• [What to do]:
The lines to be extracted run from the start of the listing through the line containing "(path ++ str"; copy them exactly and nothing else.

════════════════

(** X9: the paths of the entries that createEntries returns are the path
    of the page followed by ".html" and then, in the order of the
    resources, one path for every resource that is on the host or dirty:
    the resource as given, or the parent of the page followed by it when
    it is a media path.  So there are at most as many entries as
    resources, and one. *)
Theorem createEntries_paths host path pageResources isHtmlUpdated t es lm t' :
  createEntries host path pageResources isHtmlUpdated t = Ok (es, lm, t') ->
  map ManifestGenerator.path es
  = (path ++ str ".html")
      :: flat_map (fun r => if resourceSkipped w host r then []
                            else [resourcePath MEDIA_PREFIX
                                    (PathUtils.getParentFromPath path) r])
           pageResources
  /\ (1 <= List.length es <= 1 + List.length pageResources)%nat.
Proof.
  intros H. destruct (createEntries_entries _ _ _ _ _ _ _ _ H) as (pe & Hpe & -> & _).
  apply getPageJsonEntry_Ok in Hpe. destruct Hpe as [Hpath _].
  assert (Hmap : forall l,
             map ManifestGenerator.path
               (flat_map (entriesOf host (PathUtils.getParentFromPath path)) l)
             = flat_map (fun r => if resourceSkipped w host r then []
                                  else [resourcePath MEDIA_PREFIX
                                          (PathUtils.getParentFromPath path) r]) l).
  { induction l as [|r l IH]; simpl; [reflexivity|].
    rewrite map_app, IH, entriesOfResource_path. reflexivity. }
  split.
  - simpl. rewrite Hpath, Hmap. reflexivity.
  - simpl. split; [lia|].
    assert (Hlen : forall l,
               (List.length
                  (flat_map (entriesOf host (PathUtils.getParentFromPath path)) l)
                <= List.length l)%nat).
    { induction l as [|r l IH]; simpl; [lia|].
      rewrite length_app. unfold entriesOfResource at 1.
      destruct (resourceEntry host _ r 0) as [[e lm0]|]; simpl; lia. }
    specialize (Hlen pageResources). lia.
Qed.

(** X10: a resource that is not on the host and is dirty is listed, with
    the hash of a media path or else with nothing but its path, and never
    with a timestamp: the other entries and the aggregate lastModified
    are those of the call without the resource. *)
Theorem createEntries_lists_dirty host path before resource after isHtmlUpdated
    t es lm t' :
  fetchDataWithMethod w host (trim resource) HEAD = None ->
  isFileDirty w (slice1 (trim resource)) = true ->
  createEntries host path (before ++ resource :: after) isHtmlUpdated t
  = Ok (es, lm, t') ->
  exists es1 es2,
    es = es1
         ++ {| ManifestGenerator.path :=
                 resourcePath MEDIA_PREFIX (PathUtils.getParentFromPath path) resource;
               timestamp := None;
               hash := if isMedia MEDIA_PREFIX (trim resource)
                       then Some (getHashFromMedia MEDIA_PREFIX (trim resource))
                       else None |}
         :: es2
    /\ createEntries host path (before ++ after) isHtmlUpdated t
       = Ok (es1 ++ es2, lm, t').
Proof.
  intros Hf Hd H.
  destruct (createEntries_entries _ _ _ _ _ _ _ _ H) as (pe & Hpe & Hes & Hlm).
  set (parent := PathUtils.getParentFromPath path) in *.
  set (e := {| ManifestGenerator.path := resourcePath MEDIA_PREFIX parent resource;
               timestamp := None;
               hash := if isMedia MEDIA_PREFIX (trim resource)
                       then Some (getHashFromMedia MEDIA_PREFIX (trim resource))
                       else None |}).
  assert (He : entriesOf host parent resource = [e]).
  { unfold entriesOfResource, ManifestGenerator.resourceEntry, e, resourcePath.
    rewrite Hf, Hd. simpl.
    destruct (isMedia MEDIA_PREFIX (trim resource)); reflexivity. }
  exists (pe :: flat_map (entriesOf host parent) before),
         (flat_map (entriesOf host parent) after).
  split.
  - rewrite Hes, flat_map_app. simpl. rewrite He. reflexivity.
  - rewrite (createEntries_from_entries _ _ (before ++ after) _ _ _ _ Hpe).
    fold parent. rewrite flat_map_app. do 2 f_equal.
    rewrite Hlm, Hes, flat_map_app. simpl flat_map. rewrite He.
    change (pe :: flat_map (entriesOf host parent) before
               ++ flat_map (entriesOf host parent) after)
      with ((pe :: flat_map (entriesOf host parent) before)
              ++ flat_map (entriesOf host parent) after).
    change (pe :: flat_map (entriesOf host parent) before
               ++ [e] ++ flat_map (entriesOf host parent) after)
      with ((pe :: flat_map (entriesOf host parent) before)
              ++ [e] ++ flat_map (entriesOf host parent) after).
    rewrite !maxTimestamp_app.
    assert (Hz : maxTimestamp [e] = 0) by reflexivity.
    rewrite Hz.
    pose proof (maxTimestamp_nonneg (flat_map (entriesOf host parent) after)).
    f_equal. lia.
Qed.

(** X11: the order of the resources does not matter to createEntries
    beyond the order of its entries: on a permutation of the resources it
    returns a permutation of the entries, the page entry first, and the
    same lastModified. *)
Theorem createEntries_permutation host path resources resources' isHtmlUpdated
    t es lm t' :
  Permutation resources resources' ->
  createEntries host path resources isHtmlUpdated t = Ok (es, lm, t') ->
  exists pageEntryJson rest rest',
    es = pageEntryJson :: rest
    /\ Permutation rest rest'
    /\ createEntries host path resources' isHtmlUpdated t
       = Ok (pageEntryJson :: rest', lm, t').
Proof.
  intros Hperm H.
  destruct (createEntries_entries _ _ _ _ _ _ _ _ H) as (pe & Hpe & Hes & Hlm).
  set (parent := PathUtils.getParentFromPath path) in *.
  exists pe, (flat_map (entriesOf host parent) resources),
         (flat_map (entriesOf host parent) resources').
  split; [exact Hes|].
  assert (Hp : Permutation (flat_map (entriesOf host parent) resources)
                 (flat_map (entriesOf host parent) resources')).
  { apply Permutation_flat_map. exact Hperm. }
  split; [exact Hp|].
  rewrite (createEntries_from_entries _ _ resources' _ _ _ _ Hpe). fold parent.
  do 2 f_equal. rewrite Hlm, Hes.
  assert (Hmax : forall l l' : list Entry,
             Permutation l l' -> maxTimestamp l = maxTimestamp l').
  { induction 1 as [|x l l' _ IH|x y l|l l' l'' _ IH1 _ IH2]; simpl.
    - reflexivity.
    - rewrite IH. reflexivity.
    - destruct (numericTimestamp x), (numericTimestamp y); lia.
    - congruence. }
  f_equal. apply Hmax. constructor. apply Permutation_sym. exact Hp.
Qed.

(** Putting a string before a media path leaves a media path. *)
Lemma isMedia_after (before path : jsstring) :
  isMedia MEDIA_PREFIX path = true -> isMedia MEDIA_PREFIX (before ++ path) = true.
Proof.
  unfold isMedia. intros H. apply includes_true in H. destruct H as (a & b & Ht).
  apply includes_true.
  destruct (trim path) as [|c r] eqn:Enil.
  - assert (MEDIA_PREFIX = []) as ->.
    { destruct a; [|discriminate]. destruct MEDIA_PREFIX; [reflexivity | discriminate]. }
    exists [], (trim (before ++ path)). reflexivity.
  - rewrite <- Enil in *.
    destruct (trim_split path) as (w1 & w2 & Hs & Hw1 & Hw2).
    assert (Hne : trim path <> []) by (rewrite Enil; discriminate).
    assert (Hstart : trimStart (trim path ++ w2) = trim path ++ w2).
    { rewrite trimStart_app, trimStart_trim. destruct (trim path); [congruence|].
      reflexivity. }
    assert (Hne2 : trim path ++ w2 <> []).
    { destruct (trim path); [congruence | discriminate]. }
    destruct (trimStart_before (before ++ w1) (trim path ++ w2) Hstart Hne2)
      as (u & Hu).
    assert (Htrim : trim (before ++ path) = u ++ trim path).
    { unfold trim at 1. rewrite Hs at 1.
      replace (before ++ w1 ++ trim path ++ w2)
        with ((before ++ w1) ++ trim path ++ w2) by (rewrite <- app_assoc; reflexivity).
      rewrite Hu, app_assoc, trimEnd_blank by exact Hw2.
      apply trimEnd_after; [apply trimEnd_trim | exact Hne]. }
    rewrite Htrim, Ht. exists (u ++ a), b. rewrite <- app_assoc. reflexivity.
Qed.
(** * PromiseQueue: a concurrency-limited, deduplicating job queue

    Shallow embedding of [PromiseQueue.js] (package [@parcel/utils]) and
    proofs about its admission control, deduplication, retry policy and
    cycle handling.

    The queue is an object mutated from a single thread of control; every
    method of the class becomes a function on an explicit [state].  An
    [async] method is split at its [await]: the part before it runs inside
    the caller's turn ([_runJob]), the part after it runs in a later turn
    of its own once the worker's promise has settled ([_runJob_resume]).
    The turns of the event loop are the [event]s of the model. *)

From Stdlib Require Import ZArith Lia.
From stdpp Require Import gmap list strings.

Local Open Scope Z_scope.

(** ** Deferred

    [PromiseQueue.js] imports [makeDeferredWithPromise] and the type
    [Deferred] from [./Deferred]. *)

Module Deferred.

(** Modelled from the spec: the module [./Deferred]
    ([makeDeferredWithPromise], [resolve], [reject]) is missing.  A
    completion handle has exactly three states; a transition out of
    [Pending] happens at most once and later attempts are no-ops.  The
    promises of one program live in a store, a handle is an index into it. *)
Inductive settlement (E : Type) : Type :=
| Pending
| Fulfilled
| Rejected (e : E).
Arguments Pending {E}.
Arguments Fulfilled {E}.
Arguments Rejected {E} e.

Abbreviation handle := nat.

Abbreviation store E := (list (settlement E)).

(** Modelled from the spec: the pair returned by [makeDeferredWithPromise],
    missing with [./Deferred]: the settler and the observer of one and the
    same handle. *)
Record DeferredWithPromise := { deferred : handle; promise : handle }.
(** "3,1". *)
Lemma isotope_errors_accepted_witness :
  IsotopeErrors.getNegativeIsotopeErrors IsotopeErrors.Split_int
    (list_ascii_of_string "3,1")
  = Done (IsotopeErrors.sort (0 :: map Z.opp [3; 1])).
Proof.
  refine (isotope_errors_accepted IsotopeErrors.Split_int
            (list_ascii_of_string "3,1") [3; 1] _ eq_refl eq_refl eq_refl _ _).
  - discriminate.
  - repeat constructor.
  - constructor; [intros [H|[]]; discriminate|].
    constructor; [intros []|constructor].
Defined.

(** Property X12.  The isotope error 0 cannot be given: it repeats the
    0 that the list starts with, and the run ends with the duplicate
    error. *)
Theorem isotope_error_zero_rejected (Split : list ascii -> ascii -> option (list Z))
        (s : list ascii) (vs : list Z) :
  s <> [] ->
  Split s ","%char = Some vs ->
  In 0 vs ->
  is_fatal (IsotopeErrors.getNegativeIsotopeErrors Split s) = true.
Proof.
  intros Hs Hsplit Hin. unfold IsotopeErrors.getNegativeIsotopeErrors.
  destruct (IsotopeErrors.leading_comma s); [reflexivity|].
  destruct (IsotopeErrors.dangling_comma s); [reflexivity|].
  destruct s as [|c s']; [contradiction|]. rewrite Hsplit.
  assert (Hf : is_fatal (IsotopeErrors.negate_all vs [0]) = true).
  { apply IsotopeErrorFacts.negate_all_fatal. right. right. exists 0.
    split; [exact Hin|]. left. reflexivity. }
  destruct (IsotopeErrors.negate_all vs [0]); [discriminate|reflexivity].
Qed.

(** The string "0". *)
Lemma isotope_error_zero_rejected_witness :
  is_fatal (IsotopeErrors.getNegativeIsotopeErrors IsotopeErrors.Split_int
              (list_ascii_of_string "0")) = true.
Proof.
  refine (isotope_error_zero_rejected IsotopeErrors.Split_int
            (list_ascii_of_string "0") [0] _ eq_refl _).
  - discriminate.
  - left. reflexivity.
Defined.

(** ** The range of the precursor windows *)





(** ** The pairs a thread visits *)

Section Slices.

Context {A : Type}.

(** Collecting the defined values of [f] over 0, 1, ..., when [f]
    is defined on an initial segment only. *)
Lemma omap_seq_lookup (f : nat -> option A) (N : nat) :
  (forall a b, (a <= b)%nat -> f a = None -> f b = None) ->
  (forall k, (N <= k)%nat -> f k = None) ->
  forall k, omap f (seq 0 N) !! k = f k.
Proof.
  intros Hclosed Hend.
  assert (HI : forall M,
            let g := omap f (seq 0 M) in
            (forall k, (k < length g)%nat -> g !! k = f k)
            /\ (length g = M \/ ((length g < M)%nat /\ f (length g) = None))).
  { induction M as [|M [Hlook Hlen]]; cbv zeta in *.
    - simpl. split; [intros; lia|left; reflexivity].
    - rewrite seq_S, omap_app. simpl.
      destruct (f M) as [x|] eqn:EM; simpl.
      + destruct Hlen as [Hlen|[Hlt Hnone]].
        * rewrite length_app. simpl. split; [|left; lia].
          intros k Hk. destruct (Nat.eq_dec k M) as [->|Hne].
          -- rewrite lookup_app_r by lia. rewrite Hlen, Nat.sub_diag. simpl.
             symmetry. exact EM.
          -- rewrite lookup_app_l by lia. apply Hlook. lia.
        * assert (Hle : (length (omap f (seq 0 M)) <= M)%nat) by lia.
          rewrite (Hclosed _ M Hle Hnone) in EM. discriminate.
      + rewrite app_nil_r. split; [exact Hlook|].
        destruct Hlen as [Hlen|[Hlt Hnone]]; right.
        * split; [lia|]. rewrite Hlen. exact EM.
        * split; [lia|exact Hnone]. }
  destruct (HI N) as [Hlook Hlen]. cbv zeta in *. intros k.
  destruct (Nat.lt_ge_cases k (length (omap f (seq 0 N)))) as [Hk|Hk].
  - apply Hlook. exact Hk.
  - rewrite lookup_ge_None_2 by lia. symmetry.
    destruct Hlen as [Hlen|[_ Hnone]].
    + apply Hend. lia.
    + apply (Hclosed _ k Hk Hnone).
Qed.

End Slices.

Section Threads.

Context {D : Type} `{DoubleOps D} `{Headers D}.

Lemma thread_slice_lookup (t num_threads : nat) (spec_charges : list (SpecCharge (D := D)))
      (k : nat) :
  (0 < num_threads)%nat ->
  thread_slice t num_threads spec_charges !! k
  = spec_charges !! (t + k * num_threads)%nat.
Proof.
  intros HT. unfold thread_slice. destruct num_threads as [|T']; [lia|].
  apply (omap_seq_lookup (fun k => spec_charges !! (t + k * S T')%nat)).
  - intros a b Hab Ha. apply lookup_ge_None in Ha. apply lookup_ge_None. nia.
  - intros j Hj. apply lookup_ge_None. nia.
Qed.

End Threads.

(** Property X14.  The threads share the spectrum-charge pairs by
    position: thread [t] visits, in this order, the pairs at [t],
    [t + num_threads], [t + 2 * num_threads], ...; so the pair at
    position [i] is visited by thread [i mod num_threads] at its turn
    [i / num_threads], and by no other thread and at no other turn. *)
Theorem thread_slices_partition {D : Type} (ops : DoubleOps D) (hd : Headers D)
        (num_threads : nat) (spec_charges : list (SpecCharge (D := D))) :
  (0 < num_threads)%nat ->
  (forall t k, thread_slice t num_threads spec_charges !! k
               = spec_charges !! (t + k * num_threads)%nat)
  /\ (forall i, thread_slice (i mod num_threads) num_threads spec_charges
                  !! (i / num_threads)%nat
                = spec_charges !! i)
  /\ (forall i t k, (t < num_threads)%nat -> (t + k * num_threads = i)%nat ->
                    t = (i mod num_threads)%nat /\ k = (i / num_threads)%nat).
Proof.
  intros HT. split; [|split].
  - intros t k. apply thread_slice_lookup. exact HT.
  - intros i. rewrite thread_slice_lookup by exact HT. f_equal.
    pose proof (Nat.div_mod_eq i num_threads). lia.
  - intros i t k Ht <-. split.
    + rewrite Nat.Div0.mod_add. symmetry. apply Nat.mod_small. exact Ht.
    + rewrite Nat.div_add by lia. rewrite Nat.div_small by exact Ht. reflexivity.
Qed.

(** Three pairs on two threads. *)
Lemma thread_slices_partition_witness :
  (forall t k, thread_slice t 2 [one_pair; one_pair; one_pair] !! k
               = [one_pair; one_pair; one_pair] !! (t + k * 2)%nat)
  /\ (forall i, thread_slice (i mod 2) 2 [one_pair; one_pair; one_pair] !! (i / 2)%nat
                = [one_pair; one_pair; one_pair] !! i)
  /\ (forall i t k, (t < 2)%nat -> (t + k * 2 = i)%nat ->
                    t = (i mod 2)%nat /\ k = (i / 2)%nat).
Proof.
  exact (thread_slices_partition B64.ops Crux.headers 2 [one_pair; one_pair; one_pair]
           ltac:(lia)).
Defined.

(** ** When a run aborts, and what it scores *)

Section Runs.

Context {D : Type} `{DoubleOps D} `{Headers D}.

Variable SetActiveRange : Window (D := D) -> Z.
Variable cfg : SearchConfig (D := D).
Lemma flagged_video_has_full_confidence_witness :
  exists r, fst (detect_anomaly encoder_biking "bike.mp4" 2 with_baseline) = Ok r /\
    is_anomaly r = true /\
    confidence r = 100.
Proof.
  destruct (fst (detect_anomaly encoder_biking "bike.mp4" 2 with_baseline))
    as [r|e] eqn:Hrun.
  - exists r. split; [reflexivity |].
    pose proof (flagged_video_has_full_confidence encoder_biking "bike.mp4" 2
                  with_baseline r Hrun) as [_ Hfull].
    assert (Hflag : is_anomaly r = true).
    { unfold detect_anomaly, call_encoder in Hrun.
      cbn [baseline_features with_baseline encoder_biking] in Hrun.
      rewrite biking_motion, biking_variance in Hrun.
      cbn [mean_temporal_variance std_temporal_variance] in Hrun.
      rewrite !NpFacts.broadcast_same_length in Hrun by reflexivity.
      cbn [fst zip_with] in Hrun. injection Hrun as <-.
      cbn [is_anomaly]. apply AnomalyFacts.gt_true.
      rewrite NpFacts.mean_singleton.
      pose proof biking_z_score as Hz.
      assert (Habs : Rabs (z_score
                        {| mean_temporal_variance := [0];
                           std_temporal_variance := [1];
                           mean_motion_magnitude := 1;
                           std_motion_magnitude := 1; num_videos := 10 |} 5) > 3).
      { rewrite Rabs_pos_eq by lra. exact Hz. }
      assert (Hv : 6 < Rabs (25 / 4 - 0) / (1 + 1e-8)).
      { rewrite Rabs_pos_eq by lra.
        apply Rmult_lt_reg_r with (1 + 1e-8); [lra |].
        unfold Rdiv. rewrite Rmult_assoc, Rinv_l by lra. lra. }
      lra. }
    split; [exact Hflag |]. apply Hfull; [lra | exact Hflag].
  - exfalso. unfold detect_anomaly, call_encoder in Hrun.
    cbn [baseline_features with_baseline encoder_biking] in Hrun.
    rewrite biking_variance in Hrun.
    cbn [mean_temporal_variance std_temporal_variance] in Hrun.
    rewrite !NpFacts.broadcast_same_length in Hrun by reflexivity.
    discriminate Hrun.
Defined.


End AnomalyMore.
(** * task-api: the task service, its storage gateway and its handlers

    A shallow embedding of [internal/models], [internal/repository],
    [internal/service] and the status mapping of [internal/handlers],
    followed by the properties of the service contract. *)

From stdpp Require Import base option list gmap strings pretty sorting.
From Stdlib Require Import ZArith Lia.

Local Open Scope Z_scope.

(** ** internal/models/task.go *)

Module models.

(** [time.Time] is an instant of the store's clock; [0] is the zero value
    of a field that was never assigned. *)
Definition Time := Z.

Record Task := mkTask {
  ID : Z;
  Title : string;
  Description : string;
  Status : string;
  CreatedAt : Time;
  UpdatedAt : Time
}.

Module CreateTaskRequest.
Record t := mk { Title : string; Description : string }.
End CreateTaskRequest.

Module UpdateTaskRequest.
Record t := mk { Title : string; Description : string; Status : string }.
End UpdateTaskRequest.

(** Assignments through the [*Task] pointer, one per field the code writes. *)
Definition set_ID (task : Task) (v : Z) : Task :=
  mkTask v (Title task) (Description task) (Status task)
         (CreatedAt task) (UpdatedAt task).
Definition set_Title (task : Task) (v : string) : Task :=
  mkTask (ID task) v (Description task) (Status task)
         (CreatedAt task) (UpdatedAt task).
Definition set_Description (task : Task) (v : string) : Task :=
  mkTask (ID task) (Title task) v (Status task)
         (CreatedAt task) (UpdatedAt task).
Definition set_Status (task : Task) (v : string) : Task :=
  mkTask (ID task) (Title task) (Description task) v
         (CreatedAt task) (UpdatedAt task).
Definition set_CreatedAt (task : Task) (v : Time) : Task :=
  mkTask (ID task) (Title task) (Description task) (Status task)
         v (UpdatedAt task).
Definition set_UpdatedAt (task : Task) (v : Time) : Task :=
  mkTask (ID task) (Title task) (Description task) (Status task)
         (CreatedAt task) v.

End models.

(** ** Go error values

    The repository and the service build errors in three ways: package-level
    variables ([repository.ErrTaskNotFound], [sql.ErrNoRows]), [errors.New]
    or [fmt.Errorf] without [%w] at the point of failure, and [fmt.Errorf]
    with a trailing [%w].  A package-level variable is allocated once and
    compared by identity, so each one is a constructor of its own: it is
    different from every error built later, whatever its text.  An error
    built at the point of failure is represented by its text. *)

Module errors.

════════════════

• [Solution to the exercise]:
(** X9: the paths of the entries that createEntries returns are the path
    of the page followed by ".html" and then, in the order of the
    resources, one path for every resource that is on the host or dirty:
    the resource as given, or the parent of the page followed by it when
    it is a media path.  So there are at most as many entries as
    resources, and one. *)
Theorem createEntries_paths host path pageResources isHtmlUpdated t es lm t' :
  createEntries host path pageResources isHtmlUpdated t = Ok (es, lm, t') ->
  map ManifestGenerator.path es
  = (path ++ str ".html")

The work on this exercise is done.